== SOURCE INFORMATION ==

Lemma same_chain config c c' :
  NoDup (map ch_Name config) -> c ∈ config -> c' ∈ config -> ch_Name c' = ch_Name c -> c' = c.
Proof.
  induction config as [|d config IH]; intros Hn Hc Hc' He; [by apply not_elem_of_nil in Hc|].
  simpl in Hn. apply NoDup_cons in Hn as [Hd Hn].
  apply elem_of_cons in Hc as [->|Hc]; apply elem_of_cons in Hc' as [->|Hc']; [done| | |by apply IH].
  - destruct Hd. apply list_elem_of_fmap. by exists c'.
  - destruct Hd. apply list_elem_of_fmap. by exists c.
Qed.
Lemma compared_sublist lag w nodes last h got : compared lag w nodes last = Some (h, got) -> map fst got `sublist_of` nodes.
Proof.
  unfold compared. destruct (_ || _); [done|]. intros [= <- <-]. apply reported_sublist.
Qed.
Lemma run_rounds_series lag config c xs : forall s,
  NoDup (map ch_Name config) -> Forall valid_chain config -> c ∈ config -> Forall (fun x => x.1 ∈ config) xs ->
  series c s.2 (run_rounds lag s xs).2 (history lag c (default 0%Z (s.1 !! ch_Name c)) xs).
Proof.
  induction xs as [|[c' w] xs IH]; intros s Hn Hv Hc Hxs; [by apply series_same|].
  apply Forall_cons in Hxs as [Hc' Hxs]. simpl in Hc'. cbn [run_rounds fold_left history].
  set (s1 := run_round lag s (c', w)). specialize (IH s1 Hn Hv Hc Hxs).
  assert (Hstep : s1 = run_round lag s (c', w)) by done. clearbody s1. unfold run_round in Hstep.
  pose proof (round_spec lag w (ch_Name c') (ch_Nodes c') (default 0%Z (s.1 !! ch_Name c')) s.2) as Hr.
  destruct (round _ _ _ _ _ _) as [[calls last'] m']. destruct Hr as (m1 & Hm1 & Hr).
  destruct (String.eqb_spec (ch_Name c') (ch_Name c)) as [He|Hne].
  - assert (c' = c) as -> by (by eapply same_chain). rewrite Hstep in IH. simpl in IH. rewrite lookup_insert_eq in IH. simpl in IH.
    destruct (compared lag w (ch_Nodes c) _) as [[h got]|] eqn:Ec; destruct Hr as [-> ->].
    + change ((h, got) :: history lag c h xs) with ([(h, got)] ++ history lag c h xs).
      eapply series_app; [|rewrite Hstep; exact IH].
      rewrite Forall_forall in Hv. destruct (Hv c Hc) as (_ & _ & Hnd).
      change [(h, got)] with ([] ++ [(h, got)]). eapply series_app; [by apply series_same|].
      eapply series_record; [done|done|by eapply compared_sublist].
    + change (history lag c (default 0%Z (s.1 !! ch_Name c)) xs) with ([] ++ history lag c (default 0%Z (s.1 !! ch_Name c)) xs).
      eapply series_app; [by apply series_same|rewrite Hstep; exact IH].
  - rewrite Hstep in IH. simpl in IH. rewrite lookup_insert_ne in IH by done.
    change (history lag c (default 0%Z (s.1 !! ch_Name c)) xs) with ([] ++ history lag c (default 0%Z (s.1 !! ch_Name c)) xs).
    eapply series_app; [|rewrite Hstep; exact IH].
    destruct (compared _ _ _ _) as [[h got]|]; destruct Hr as [-> ->]; [by apply series_other|by apply series_same].
Qed.

(** *** Where a history comes from *)
Lemma compared_height lag w nodes last h got :
  compared lag w nodes last = Some (h, got) -> (last < h)%Z /\ (0 < h)%Z.
Proof.
  unfold compared. destruct (_ || _) eqn:E; [done|]. intros [= <- <-].
  apply orb_false_iff in E as [[[[_ E1]%orb_false_iff E2]%orb_false_iff _]%orb_false_iff _].
  apply Z.leb_gt in E1, E2. done.
Qed.
Lemma history_sorted lag c xs : forall last,
  StronglySorted Z.lt (map fst (history lag c last xs)) /\ Forall (fun e => last < e.1 /\ 0 < e.1)%Z (history lag c last xs).
Proof.
  induction xs as [|[c' w] xs IH]; intros last; [split; constructor|]. simpl.
  destruct (ch_Name c' =s ch_Name c); [|apply IH].
  destruct (compared lag w (ch_Nodes c') last) as [[h got]|] eqn:Ec; [|apply IH].
  destruct (compared_height _ _ _ _ _ _ Ec) as [Hl Hp]. destruct (IH h) as [Hs Hf]. split; simpl.
  - constructor; [exact Hs|]. rewrite Forall_map. eapply Forall_impl; [exact Hf|]. by intros e [? _].
  - constructor; [done|]. eapply Forall_impl; [exact Hf|]. intros e [? ?]. simpl in *. lia.
Qed.
Lemma answered_in w i0 nodes x : x ∈ answered w i0 nodes ->
  exists i, x.1.1 = i0 + i /\ nodes !! i = Some x.1.2 /\ w_Tip w x.1.1 = Tip x.2.
Proof.
  revert i0. induction nodes as [|n nodes IH]; intros i0 Hx; [by apply not_elem_of_nil in Hx|].
  rewrite answered_cons in Hx. assert (Hrec : x ∈ answered w (S i0) nodes ->
    exists i, x.1.1 = i0 + i /\ (n :: nodes) !! i = Some x.1.2 /\ w_Tip w x.1.1 = Tip x.2).
  { intros (i & E & Hi & Ht)%IH. exists (S i). split_and!; [lia|done|done]. }
  destruct (w_Tip w i0) eqn:Et; [|by apply Hrec..]. apply elem_of_cons in Hx as [->|Hx]; [|by apply Hrec].
  exists 0. simpl. split_and!; [lia|done|done].
Qed.
Lemma lowest_min tips x : x ∈ tips -> (lowest tips <= x.2)%Z.
Proof.
  induction tips as [|y tips IH]; [by intros ?%not_elem_of_nil|]. unfold lowest in *. simpl.
  intros [->|Hx]%elem_of_cons; [lia|]. specialize (IH Hx). lia.
Qed.
Lemma answered_all w i0 nodes i h : i < length nodes -> w_Tip w (i0 + i) = Tip h ->
  exists n, (i0 + i, n, h) ∈ answered w i0 nodes.
Proof.
  revert i0 i. induction nodes as [|n nodes IH]; intros i0 i Hi Ht; simpl in Hi; [lia|]. rewrite answered_cons.
  destruct i as [|i].
  - rewrite Nat.add_0_r in *. rewrite Ht. exists n. apply list_elem_of_here.
  - rewrite <-Nat.add_succ_comm in *. destruct (IH (S i0) i ltac:(lia) Ht) as (n' & Hin). exists n'.
    destruct (w_Tip w i0); [by apply list_elem_of_further|done..].
Qed.

(** A report of a compared height is what the node's scan at that height
    returned. *)
Definition scanned (c : Chain) (w : world) (e : Z * list (Node * Report)) : Prop :=
  Forall (fun x => exists i, ch_Nodes c !! i = Some x.1 /\ w_Digest w i e.1 (nd_Backend x.1) = Ok x.2) e.2.
(** A height is under every tip that was read, by the lag. *)
Definition under_tips (lag : Z) (c : Chain) (w : world) (height : Z) : Prop :=
  forall i h, i < length (ch_Nodes c) -> w_Tip w i = Tip h -> (height + lag <= h)%Z.
Definition no_negative_tip (w : world) : Prop := forall i h, w_Tip w i = Tip h -> (0 <= h)%Z.
Lemma wrap64_id z : (- 2 ^ 63 <= z < 2 ^ 63)%Z -> wrap64 z = z.
Proof. intros Hz. unfold wrap64. rewrite Z.mod_small; lia. Qed.
Lemma compared_scanned lag c w last e :
  compared lag w (ch_Nodes c) last = Some e ->
  scanned c w e /\ ((0 <= lag < 2 ^ 63)%Z -> no_negative_tip w -> under_tips lag c w e.1).
Proof.
  unfold compared. destruct (_ || _); [done|]. intros [= <-]. split; simpl.
  - apply Forall_forall. intros [n r] Hin. unfold reported in Hin. apply list_elem_of_omap in Hin as ([i n'] & Hin & Hr).
    simpl in Hr. destruct (w_Digest w i _ _) as [r'|] eqn:Ed; [|done]. injection Hr as -> ->.
    apply list_elem_of_fmap in Hin as ([[i' n''] h] & [= -> ->] & Hin). apply answered_in in Hin as (j & E & Hj & _).
    simpl in *. subst. by exists j.
  - intros Hlag Hpos i h Hi Ht. destruct (answered_all w 0 (ch_Nodes c) i h Hi Ht) as (n & Hin).
    apply lowest_min in Hin. simpl in Hin.
    assert (H0 : (0 <= lowest (answered w 0 (ch_Nodes c)))%Z).
    { assert (Hall : Forall (fun x => (0 <= x.2)%Z) (answered w 0 (ch_Nodes c)))
        by (apply Forall_forall; intros x (j & _ & _ & Hx)%answered_in; by apply (Hpos x.1.1)).
      clear -Hall. unfold lowest. induction Hall; simpl; [done|]. by apply Z.min_glb. }
    pose proof (lowest_le (answered w 0 (ch_Nodes c))). rewrite wrap64_id; unfold MaxInt64 in *; lia.
Qed.
Lemma history_scanned lag config c xs : forall last,
  NoDup (map ch_Name config) -> c ∈ config -> Forall (fun x => x.1 ∈ config) xs ->
  Forall (fun e => exists w, (c, w) ∈ xs /\ scanned c w e /\
    ((0 <= lag < 2 ^ 63)%Z -> no_negative_tip w -> under_tips lag c w e.1)) (history lag c last xs).
Proof.
  induction xs as [|[c' w] xs IH]; intros last Hn Hc Hxs; [constructor|]. apply Forall_cons in Hxs as [Hc' Hxs]. simpl.
  assert (Hrec : forall l, Forall (fun e => exists w', (c, w') ∈ (c', w) :: xs /\ scanned c w' e /\
    ((0 <= lag < 2 ^ 63)%Z -> no_negative_tip w' -> under_tips lag c w' e.1)) (history lag c l xs)).
  { intros l. eapply Forall_impl; [by apply IH|]. intros e (w' & Hw & Hs). exists w'. split; [by apply list_elem_of_further|done]. }
  destruct (String.eqb_spec (ch_Name c') (ch_Name c)) as [He|Hne]; [|apply Hrec].
  assert (c' = c) as -> by (by eapply same_chain).
  destruct (compared lag w (ch_Nodes c) last) as [[h got]|] eqn:Ec; [|apply Hrec].
  constructor; [|apply Hrec]. exists w. split; [apply list_elem_of_here|by eapply compared_scanned].
Qed.

(** C34: Over any rounds of a valid configuration, the chains' rounds interleaved and the
    sidecars answering as they like, the metrics of a chain tell its history exactly: a
    pair's diverged gauge is 1 when a compared height had both nodes report, with a
    different version, entry count or digest, and stays 1; its mismatch counter counts
    those heights; each height is compared once, in growing order; and every report
    compared is what that node's scan returned at that height. Where the configured lag
    is in [0, 2^63) and no sidecar of the round reports a negative tip, the height lies
    under all tips that were read, by the lag. *)
Theorem digest_rounds_exact (lag now : Z) (config : list Chain) (c : Chain) (xs : list (Chain * world)) :
  Config_Validate config = Ok tt -> c ∈ config -> Forall (fun x => x.1 ∈ config) xs ->
  let m := (run_rounds lag (start now config) xs).2 in
  let hist := history lag c 0 xs in
  (forall a b, (a, b) ∈ pairs (ch_Nodes c) ->
     let k := (ch_Name c, node_label a, node_label b) in
     mt_Diverged m !! k = Some (if existsb (fun e => differs a b e.2) hist then 1 else 0)%Z /\
     mt_Mismatches m !! k = Some (Z.of_nat (count_differs a b hist))) /\
  mt_ComparedHeights m !! ch_Name c = Some (Z.of_nat (length hist)) /\
  mt_LastComparedHeight m !! ch_Name c = fst <$> last hist /\
  StronglySorted Z.lt (map fst hist) /\
  Forall (fun e => (0 < e.1)%Z /\ exists w, (c, w) ∈ xs /\ scanned c w e /\
    ((0 <= lag < 2 ^ 63)%Z -> no_negative_tip w -> under_tips lag c w e.1)) hist.
Proof.
  intros Hv Hc Hxs. destruct (Config_Validate_ok _ Hv) as [Hn Hvc].
  pose proof (run_rounds_series lag config c xs (start now config) Hn Hvc Hc Hxs) as [HP HC HH].
  destruct (start_fresh now config) as [[FD FX FC FH] HS].
  rewrite Forall_forall in HS. destruct (HS c Hc) as [[x Hx] Hps].
  change (default 0%Z ((start now config).1 !! ch_Name c)) with 0%Z in *. cbv zeta. split_and!.
  - intros a b Hab. destruct (HP a b Hab) as [HD HX]. rewrite Forall_forall in Hps.
    destruct (Hps (a, b) Hab) as [[d Hd] [y Hy]]. cbn [fst snd] in Hd, Hy. split.
    + rewrite HD, Hd. rewrite (FD _ _ Hd). by destruct (existsb _ _).
    + rewrite (HX y Hy). f_equal. rewrite (FX _ _ Hy). lia.
  - rewrite (HC x Hx). f_equal. rewrite (FC _ _ Hx). lia.
  - rewrite HH, FH. destruct (last _); [done|]. apply lookup_empty.
  - apply history_sorted.
  - apply Forall_forall. intros e He. destruct (history_sorted lag c xs 0) as [_ Hpos].
    pose proof (history_scanned lag config c xs 0 Hn Hc Hxs) as Hsc.
    rewrite Forall_forall in Hpos, Hsc. destruct (Hpos e He) as [_ ?]. split; [done|by apply Hsc].
Qed.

===

§ **WHAT TO PRODUCE**: Beginning at the first line of the records, give again each line exactly as written, ending with the line that contains "lag c h xs).".

§ **TASK SOLUTION**:
Lemma same_chain config c c' :
  NoDup (map ch_Name config) -> c ∈ config -> c' ∈ config -> ch_Name c' = ch_Name c -> c' = c.
Proof.
  induction config as [|d config IH]; intros Hn Hc Hc' He; [by apply not_elem_of_nil in Hc|].
  simpl in Hn. apply NoDup_cons in Hn as [Hd Hn].
  apply elem_of_cons in Hc as [->|Hc]; apply elem_of_cons in Hc' as [->|Hc']; [done| | |by apply IH].
  - destruct Hd. apply list_elem_of_fmap. by exists c'.
  - destruct Hd. apply list_elem_of_fmap. by exists c.
Qed.
Lemma compared_sublist lag w nodes last h got : compared lag w nodes last = Some (h, got) -> map fst got `sublist_of` nodes.
Proof.
  unfold compared. destruct (_ || _); [done|]. intros [= <- <-]. apply reported_sublist.
Qed.
Lemma run_rounds_series lag config c xs : forall s,
  NoDup (map ch_Name config) -> Forall valid_chain config -> c ∈ config -> Forall (fun x => x.1 ∈ config) xs ->
  series c s.2 (run_rounds lag s xs).2 (history lag c (default 0%Z (s.1 !! ch_Name c)) xs).
Proof.
  induction xs as [|[c' w] xs IH]; intros s Hn Hv Hc Hxs; [by apply series_same|].
  apply Forall_cons in Hxs as [Hc' Hxs]. simpl in Hc'. cbn [run_rounds fold_left history].
  set (s1 := run_round lag s (c', w)). specialize (IH s1 Hn Hv Hc Hxs).
  assert (Hstep : s1 = run_round lag s (c', w)) by done. clearbody s1. unfold run_round in Hstep.
  pose proof (round_spec lag w (ch_Name c') (ch_Nodes c') (default 0%Z (s.1 !! ch_Name c')) s.2) as Hr.
  destruct (round _ _ _ _ _ _) as [[calls last'] m']. destruct Hr as (m1 & Hm1 & Hr).
  destruct (String.eqb_spec (ch_Name c') (ch_Name c)) as [He|Hne].
  - assert (c' = c) as -> by (by eapply same_chain). rewrite Hstep in IH. simpl in IH. rewrite lookup_insert_eq in IH. simpl in IH.
    destruct (compared lag w (ch_Nodes c) _) as [[h got]|] eqn:Ec; destruct Hr as [-> ->].
    + change ((h, got) :: history lag c h xs) with ([(h, got)] ++ history lag c h xs).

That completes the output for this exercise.